== Segment start ==

Lemma claimed_front N p0 p c log w : snapshot N p0 p (Claimed c) log w -> front cs w <= c.
Proof.
  intros Hs. pose proof (snapshot_inv _ _ _ _ _ _ Hs workers_pos) as Hinv.
  destruct (inv_open _ _ Hinv i c ltac:(by rewrite (sn_pc _ _ _ _ _ _ Hs))) as (_ & Hlt & _).
  rewrite (pl_cs _ _ (sn_rel _ _ _ _ _ _ Hs) i (ly_i Hly)) in Hlt. unfold front. lia.
Qed.

Lemma wp_await_claimed fuel N p0 c log v w :
  at_pc N p0 (Claimed c) log v w -> (Z.to_nat N < fuel)%nat ->
  wp work_rely (await_claimed b stop fuel c v)
    (fun r w' => match r with
                 | None => exists p, snapshot N p0 p (Stopped (Some c)) log w'
                 | Some v' => c <= v' /\ (exists p, snapshot N p0 p (Claimed c) log w') /\ cached c v' w'
                 end) w.
Proof.
  intros [[p Hs] Hc] Hf.
  apply (wp_loop work_rely (fun x w' => (exists p, snapshot N p0 p (Claimed c) log w') /\ cached c x w')).
  2:{ split; [by exists p|]. intros Hv. pose proof (claimed_front _ _ _ _ _ _ Hs). destruct Hc as [H1 H2]; [lia|].
      split; [done|]. intros q Hq. apply H2. lia. }
  intros x w0 [[p1 Hs1] Hc1]. destruct (Z.ltb_spec x c); [|apply wp_ret; split_and!; [done | by exists p1 | done]].
  assert (Hmove : forall w1 w2, (exists p, snapshot N p0 p (Claimed c) log w1) -> work_rely w1 w2 -> exists p, snapshot N p0 p (Claimed c) log w2).
  { intros w1 w2 [p2 H2] Hr. destruct (snapshot_rely _ _ _ _ _ _ _ H2 Hr) as (p3 & _ & H3). by exists p3. }
  apply wp_bind, (wp_should_continue work_rely). intros go w1 Hr1. destruct (Hmove w0 w1) as [p2 Hs2]; [by exists p1 | done|].
  destruct go; cbn [negb]; [|apply wp_ret; destruct (snapshot_stop _ _ _ _ _ _ Hs2) as (p3 & H3 & _); [done | by exists p3]].
  pose proof (sn_own _ _ _ _ _ _ Hs2) as Ho2. pose proof (claimed_front _ _ _ _ _ _ Hs2) as Hfr.
  apply wp_bind. eapply wp_mono.
  { apply (wp_stop_wait_for work_rely (fun w => front cs w = front cs w1) b (front cs w1) c); [done | | | done | apply Ho2 |].
    - pose proof (ow_front _ _ Ho2). lia.
    - intros y z Hy Hr. rewrite (wk_front _ _ Hr). split; [done|]. rewrite <- Hy. apply (wk_barrier _ _ Hr).
    - by rewrite (ow_size _ _ Ho2). }
  intros [y|e] w2 [Hr2 Hrd]; destruct (Hmove w1 w2) as [p3 Hs3]; [by exists p2 | done | | by exists p2 | done |].
  - apply wp_ret. split; [by exists p3|]. intros Hy. destruct Hrd as (_ & _ & Hre & Hp). split; [|done].
    eapply reached_cursor; [apply (sn_own _ _ _ _ _ _ Hs3) | done].
  - apply wp_bind, (wp_wait_error work_rely). intros brk w3 Hr3. destruct (Hmove w2 w3) as [p4 Hs4]; [by exists p3 | done|].
    destruct brk; [apply wp_ret; destruct (snapshot_stop _ _ _ _ _ _ Hs4) as (p5 & H5 & _); [done | by exists p5]|].
    apply wp_bind, (wp_pause work_rely); [done|]. intros w4 Hr4. apply wp_ret. split; [eapply Hmove; [by exists p4 | done]|].
    intros Hx. lia.
Qed.
(* ===== verification/ProducerSpec.v ===== *)
(** * ProducerSpec: what publishing guarantees

    For the unique single producer against its consumers, and for the panic of
    an update closure on either sequencer. *)
From S2P Require Import Prelude Effects Errors RingBuffer World Sequence Single Multi Availability Sequencer.
From S2P Require Import Waiting WaitStrategy Barrier ConsumerEngine Producer.

Section ProducerSpec.
Context {T : Type} (thread_name : string).
Abbreviation W := (World T).
Implicit Types w : W.

Definition cursor_value w : Z := seq_at w (sp_cursor (w_single w)).

(** What consumers do to the producer: they keep to the rely of claims and
    leave the slots of claimed, unpublished sequences alone. *)
Record publish_rely w w' : Prop := {
  pr_claim : claim_rely w w';
  pr_wf : RingBuffer.wf (w_ring w) -> RingBuffer.wf (w_ring w');
  pr_claimed : forall q, cursor_value w < q <= sp_next_value (w_single w) ->
                 RingBuffer.get (w_ring w') q = RingBuffer.get (w_ring w) q
}.

Lemma pr_cursor_value w w' : publish_rely w w' -> cursor_value w' = cursor_value w.
Proof.
  intros [Hc _ _]. unfold cursor_value. rewrite (cr_cursor _ _ Hc). apply (cr_cursor_value _ _ Hc).
Qed.

#[local] Instance publish_rely_preorder : PreOrder publish_rely.
Proof.
  split; [intros w; by constructor|]. intros w1 w2 w3 H1 H2. constructor.
  - etrans; [apply (pr_claim _ _ H1) | apply (pr_claim _ _ H2)].
  - intros. by apply (pr_wf _ _ H2), (pr_wf _ _ H1).
  - intros q Hq. rewrite (pr_claimed _ _ H2); [by apply (pr_claimed _ _ H1)|].
    by rewrite (pr_cursor_value _ _ H1), (cr_next _ _ (pr_claim _ _ H1)).
Qed.

Lemma ring_stable : stable publish_rely (fun w => RingBuffer.wf (w_ring w)).
Proof. intros w w' H []. auto. Qed.

Lemma minimum_loop_keeps R (P : W -> Prop) ls minimum : stable R P -> keeps R P (Sequence.minimum_loop ls minimum).
Proof.
  intros Hst. revert minimum. induction ls as [|l ls IH]; intros minimum; cbn [Sequence.minimum_loop]; [apply keeps_ret|].
  apply keeps_bind; [by apply keeps_load | intros; apply IH].
Qed.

== Segment end ==

Reproduce, character for character, only the lines of the preceding data that start at the line with "For the unique" and end at the line with "pr_claimed : forall", both included.

**RESULT OF THE TASK**
    For the unique single producer against its consumers, and for the panic of
    an update closure on either sequencer. *)
From S2P Require Import Prelude Effects Errors RingBuffer World Sequence Single Multi Availability Sequencer.
From S2P Require Import Waiting WaitStrategy Barrier ConsumerEngine Producer.

Section ProducerSpec.
Context {T : Type} (thread_name : string).
Abbreviation W := (World T).
Implicit Types w : W.

Definition cursor_value w : Z := seq_at w (sp_cursor (w_single w)).

(** What consumers do to the producer: they keep to the rely of claims and
    leave the slots of claimed, unpublished sequences alone. *)
Record publish_rely w w' : Prop := {
  pr_claim : claim_rely w w';
  pr_wf : RingBuffer.wf (w_ring w) -> RingBuffer.wf (w_ring w');
  pr_claimed : forall q, cursor_value w < q <= sp_next_value (w_single w) ->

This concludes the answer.